(Collected data)
Lemma counter_lags_stream_position_witness :
  ((fun o => match o with
             | Ok _ s => Some (Read (eblFile s), offset (file s))
             | _ => None
             end)
     ((readHeader1 streams.quiet ;; readHeader2 streams.quiet ;;
       readHeader3 streams.quiet) (initial "Pad.ebl" streams.mono)))
  = Some (94, 98%nat)
  /\ ((fun o => match o with
                | Ok f s => Some (Read f, offset (file s))
                | _ => None
                end)
        (ReadFile streams.quiet "Pad.ebl" "errors" streams.mono))
     = Some (386, 390%nat).
Proof.
  destruct (counter_lags_stream_position streams.quiet "Pad.ebl" "errors"
              streams.mono) as [H3 Hend].
  split.
  - destruct ((readHeader1 streams.quiet ;; readHeader2 streams.quiet ;;
               readHeader3 streams.quiet) (initial "Pad.ebl" streams.mono))
      as [filename s|e s|s] eqn:E; [|vm_compute in E; discriminate E ..].
    destruct (H3 filename s eq_refl) as [-> ->]. reflexivity.
  - destruct (ReadFile streams.quiet "Pad.ebl" "errors" streams.mono)
      as [f s|e s|s] eqn:E; [|vm_compute in E; discriminate E ..].
    rewrite (Hend f s eq_refl). known_sample E. reflexivity.
Defined.

(** C3 does not hold of the code.  The last stage never fails, warns about
    a difference of 40 and reports any difference other than 0, 4 and 40,
    and would consume a 4-byte trailer that the file has; but the
    difference is taken from the counter that lags four bytes behind the
    file, so in a successful decode a difference of four means that the
    file has already been read to its end: no trailer is consumed and the
    counter never reaches the file size. *)
Theorem trailer_never_consumed (p : Parser) :
  (forall s : state,
     let d := Size (eblFile s) - Read (eblFile s) in
     exists s',
       checkEnd p s = Ok tt s'
       /\ (d = 4 -> (4 <= length (remaining (file s)))%nat ->
           s' = printed (say p (trailer_read (take 4 (remaining (file s)))))
                  (assigned (add_Read 4) (advance 4 s)))
       /\ (d = 40 -> s' = printed (say p found_40_bytes) s)
       /\ (d <> 0 -> d <> 4 -> d <> 40 ->
           s' = printed (say p (inconsistent_filesize (eblFile s))) s))
  /\ (forall (inputFile errorDir : string) (data : list byte) (f : EBLFile)
             (s : state),
        ReadFile p inputFile errorDir data = Ok f s ->
        Read f = HeaderRead f + Channel1Size f + Channel2Size f
        /\ (Size f - Read f = 4 -> offset (file s) = length data)).
Proof.
  split.
  - intros s. cbv zeta.
    destruct (checkEnd_run p s) as (s' & E & _ & H4 & H40 & Hother).
    cbv zeta in *. exists s'. split; [exact E|]. split; [|split; assumption].
    intros D4 Hle. specialize (H4 D4). by rewrite decide_True in H4 by exact Hle.
  - intros inputFile errorDir data f s H. apply ReadFile_Ok in H.
    split; [exact (dec_read _ _ _ _ H)|].
    destruct (dec_lag _ _ _ _ H) as (HS & HR & Ho).
    rewrite (dec_ebl _ _ _ _ H), <- (dec_content _ _ _ _ H). lia.
Qed.

Lemma trailer_never_consumed_witness :
  ((fun o => match o with
             | Ok f s => Some (Size f - Read f, Read f, offset (file s))
             | _ => None
             end)
     (ReadFile streams.quiet "Pad.ebl" "errors" streams.mono))
  = Some (4, 386, 390%nat).
Proof.
  destruct (trailer_never_consumed streams.quiet) as [_ Hend].
  destruct (ReadFile streams.quiet "Pad.ebl" "errors" streams.mono)
    as [f s|e s|s] eqn:E; [|vm_compute in E; discriminate E ..].
  destruct (Hend _ _ _ f s E) as [HR Ho].
  assert (D : Size f - Read f = 4) by (known_sample E; reflexivity).
  rewrite (Ho D), D. known_sample E. reflexivity.
Defined.

(** Streams that do hold bytes after the payload: with 4 of them the
    difference is 8, so they are reported as an inconsistency and left
    unread; with 40 the difference is 44, reported in the same way; it takes
    36 bytes to get the warning about 40.  The file without the alignment gap
    behaves as the one with it. *)
Example leftover_bytes :
  let run data :=
    match ReadFile streams.verbose "Pad.ebl" "errors" data with
    | Ok f s => Some (Size f - Read f, offset (file s), last (stdout s))
    | _ => None
    end in
  run (streams.mono_extra 4)
    = Some (8, 390%nat,
            Some (Sprintf "ERROR: Inconsistent filesize: Read: %d, Expected: %d, Difference: %d"
                    [AInt 386; AInt 394; AInt 8]))
  /\ run (streams.mono_extra 40)
     = Some (44, 390%nat,
             Some (Sprintf "ERROR: Inconsistent filesize: Read: %d, Expected: %d, Difference: %d"
                     [AInt 386; AInt 430; AInt 44]))
  /\ run (streams.mono_extra 36) = Some (40, 390%nat, Some found_40_bytes)
  /\ (fst <$> run streams.mono_nogap) = Some (4, 390%nat).
Proof. vm_compute. repeat split. Qed.

(** C6 as the spec states it fails: a stream whose words give the extents 3
    and 5 decodes, and channel A has 3 bytes. *)
Lemma odd_channel_counterexample :
  ((fun f => (length (Channel1Data f), length (Channel2Data f)))
     <$> sample (ReadFile streams.verbose "Pad.ebl" "errors" streams.odd_stereo))
  = Some (3%nat, 5%nat)
  /\ (3 mod 2 <> 0)%nat.
Proof. split; [vm_compute; reflexivity | discriminate]. Qed.

(** C6, as the code has it.  In every sample of a successful decode the
    two channel buffers have the lengths derived from the words of the
    metadata block, whatever their parity; lengths that are unequal and
    both non-zero are not corrected, and with debug mode on they are
    reported by one line. *)
Theorem decoded_channel_lengths (p : Parser) (inputFile errorDir : string)
    (data : list byte) (f : EBLFile) (s : state) :
  ReadFile p inputFile errorDir data = Ok f s ->
  extents f = sizes_of (HdrData f)
  /\ Z.of_nat (length (Channel1Data f)) = Channel1Size f
  /\ Z.of_nat (length (Channel2Data f)) = Channel2Size f
  /\ (debug p = true ->
      Channel1Size f <> Channel2Size f ->
      Channel1Size f <> 0 -> Channel2Size f <> 0 ->
      In (different_length (Channel1Size f) (Channel2Size f)) (stdout s)).
Proof.
  intros H. apply ReadFile_Ok in H.
  split; [exact (dec_sizes _ _ _ _ H)|].
  split; [exact (dec_size1 _ _ _ _ H)|].
  split; [exact (dec_size2 _ _ _ _ H)|].
  exact (dec_log _ _ _ _ H).
Qed.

### Problem description
Both end lines included, restate word for word the lines above from the line with "[AInt 386; AInt 394;" to the line with "[AInt 386; AInt 430;", and nothing else.

### Expected answer
                    [AInt 386; AInt 394; AInt 8]))
  /\ run (streams.mono_extra 40)
     = Some (44, 390%nat,
             Some (Sprintf "ERROR: Inconsistent filesize: Read: %d, Expected: %d, Difference: %d"
                     [AInt 386; AInt 430; AInt 44]))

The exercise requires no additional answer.